### WHAT YOU HAVE TO DO
Once you reach the line containing "unfold same_but_caches. intros H12 H23." in the entries below, write out that line and each one after it down to the line containing "snd (active_state_indexes index_states m) = m", exactly and with nothing added.

### PROVIDED ENTRIES
▬▬▬
Lemma same_but_caches_trans (m1 m2 m3 : EstimatedMSM) :
  same_but_caches m1 m2 -> same_but_caches m2 m3 -> same_but_caches m1 m3.
Proof.
  unfold same_but_caches. intros H12 H23.
  destruct H12 as (?&?&?&?&?&?&?&?&?&?&?&?),
           H23 as (?&?&?&?&?&?&?&?&?&?&?&?).
  repeat split; congruence.
Qed.

Lemma discrete_trajectories_active_state (m : EstimatedMSM) :
  snd (discrete_trajectories_active m) = m \/
  exists acc, snd (discrete_trajectories_active m)
              = set_dtrajs_active m (Some acc).
Proof.
  unfold discrete_trajectories_active.
  destruct (_check_is_estimated m); [|by left].
  destruct (dtrajs_active_loop _ _ _) as [r acc]. right. by exists acc.
Qed.

Lemma active_state_indexes_state (index_states : index_builder)
    (m : EstimatedMSM) :
  snd (active_state_indexes index_states m) = m \/
  exists table,
    _active_state_indexes m = None /\
    fst (active_state_indexes index_states m) = Ok table /\
    snd (active_state_indexes index_states m)
      = set_active_state_indexes m (Some table).
Proof.
  unfold active_state_indexes.
  destruct (_check_is_estimated m); [|by left].
  destruct (_active_state_indexes m); [by left|].
  destruct (bindR _ _) as [table|]; [|by left].
  right. by exists table.
Qed.

Lemma run_accessor_unchanged (index_states : index_builder) (acc : accessor)
    (m : EstimatedMSM) :
  acc <> DiscreteTrajectoriesActive -> acc <> ActiveStateIndexes ->
  snd (run_accessor index_states acc m) = m.
Proof. destruct acc; simpl; congruence. Qed.

Lemma run_accessor_same_but_caches (index_states : index_builder)
    (acc : accessor) (m : EstimatedMSM) :
  same_but_caches m (snd (run_accessor index_states acc m)).
Proof.
  destruct acc; simpl; try apply same_but_caches_refl.
  - destruct (discrete_trajectories_active m) as [r m'] eqn:E. simpl.
    destruct (discrete_trajectories_active_state m) as [H|[acc H]];
      rewrite E in H; simpl in H; subst m'.
    + apply same_but_caches_refl.
    + unfold same_but_caches. simpl. repeat split.
  - destruct (active_state_indexes index_states m) as [r m'] eqn:E. simpl.
    destruct (active_state_indexes_state index_states m)
      as [H|(table & _ & _ & H)]; rewrite E in H; simpl in H; subst m'.
    + apply same_but_caches_refl.
    + unfold same_but_caches. simpl. repeat split.
Qed.

Lemma run_accessor_keeps_table (index_states : index_builder)
    (acc : accessor) (m : EstimatedMSM) (table : index_table) :
  _active_state_indexes m = Some table ->
  _active_state_indexes (snd (run_accessor index_states acc m)) = Some table.
Proof.
  intros Hc. destruct acc; simpl; try done.
  - destruct (discrete_trajectories_active m) as [r m'] eqn:E. simpl.
    destruct (discrete_trajectories_active_state m) as [H|[acc H]];
      rewrite E in H; simpl in H; subst m'; done.
  - destruct (active_state_indexes index_states m) as [r m'] eqn:E. simpl.
    destruct (active_state_indexes_state index_states m)
      as [H|(t & Hnone & _ & _)]; [|congruence].
    rewrite E in H; simpl in H. by subst m'.
Qed.

Lemma run_accessors_keep (index_states : index_builder)
    (accs : list accessor) (m : EstimatedMSM) (table : index_table) :
  _active_state_indexes m = Some table ->
  _active_state_indexes (run_accessors index_states accs m) = Some table /\
  same_but_caches m (run_accessors index_states accs m).
Proof.
  unfold run_accessors. revert m.
  induction accs as [|acc accs IH]; simpl; intros m Hc.
  - split; [done | apply same_but_caches_refl].
  - destruct (IH (snd (run_accessor index_states acc m))) as [H1 H2].
    { by apply run_accessor_keeps_table. }
    split; [done|].
    eapply same_but_caches_trans; [apply run_accessor_same_but_caches | done].
Qed.

(** ** The cached index table *)

Lemma active_state_indexes_hit (index_states : index_builder)
    (m : EstimatedMSM) (table : index_table) :
  _is_estimated m = true -> _active_state_indexes m = Some table ->
  active_state_indexes index_states m = (Ok table, m).
Proof.
  intros He Hc. unfold active_state_indexes, _check_is_estimated.
  by rewrite He, Hc.
Qed.

Lemma active_state_indexes_ok (index_states : index_builder)
    (m : EstimatedMSM) (table : index_table) :
  fst (active_state_indexes index_states m) = Ok table ->
  _is_estimated m = true /\
  _active_state_indexes (snd (active_state_indexes index_states m))
    = Some table /\
  (_active_state_indexes m = None ->
   index_states (_dtrajs_full m) (_active_set m) = Ok table).
Proof.
  unfold active_state_indexes, discrete_trajectories_full, active_set,
    _check_is_estimated.
  destruct (_is_estimated m); simpl; [|discriminate].
  destruct (_active_state_indexes m) as [t|] eqn:Hc; simpl.
  - intros [= ->]. split; [done|]. split; [done | discriminate].
  - destruct (index_states _ _) as [t|e]; simpl; [|discriminate].
    intros [= ->]. auto.
Qed.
▬▬▬
### TASK OUTPUT
  unfold same_but_caches. intros H12 H23.
  destruct H12 as (?&?&?&?&?&?&?&?&?&?&?&?),
           H23 as (?&?&?&?&?&?&?&?&?&?&?&?).
  repeat split; congruence.
Qed.

Lemma discrete_trajectories_active_state (m : EstimatedMSM) :
  snd (discrete_trajectories_active m) = m \/
  exists acc, snd (discrete_trajectories_active m)
              = set_dtrajs_active m (Some acc).
Proof.
  unfold discrete_trajectories_active.
  destruct (_check_is_estimated m); [|by left].
  destruct (dtrajs_active_loop _ _ _) as [r acc]. right. by exists acc.
Qed.

Lemma active_state_indexes_state (index_states : index_builder)
    (m : EstimatedMSM) :
  snd (active_state_indexes index_states m) = m \/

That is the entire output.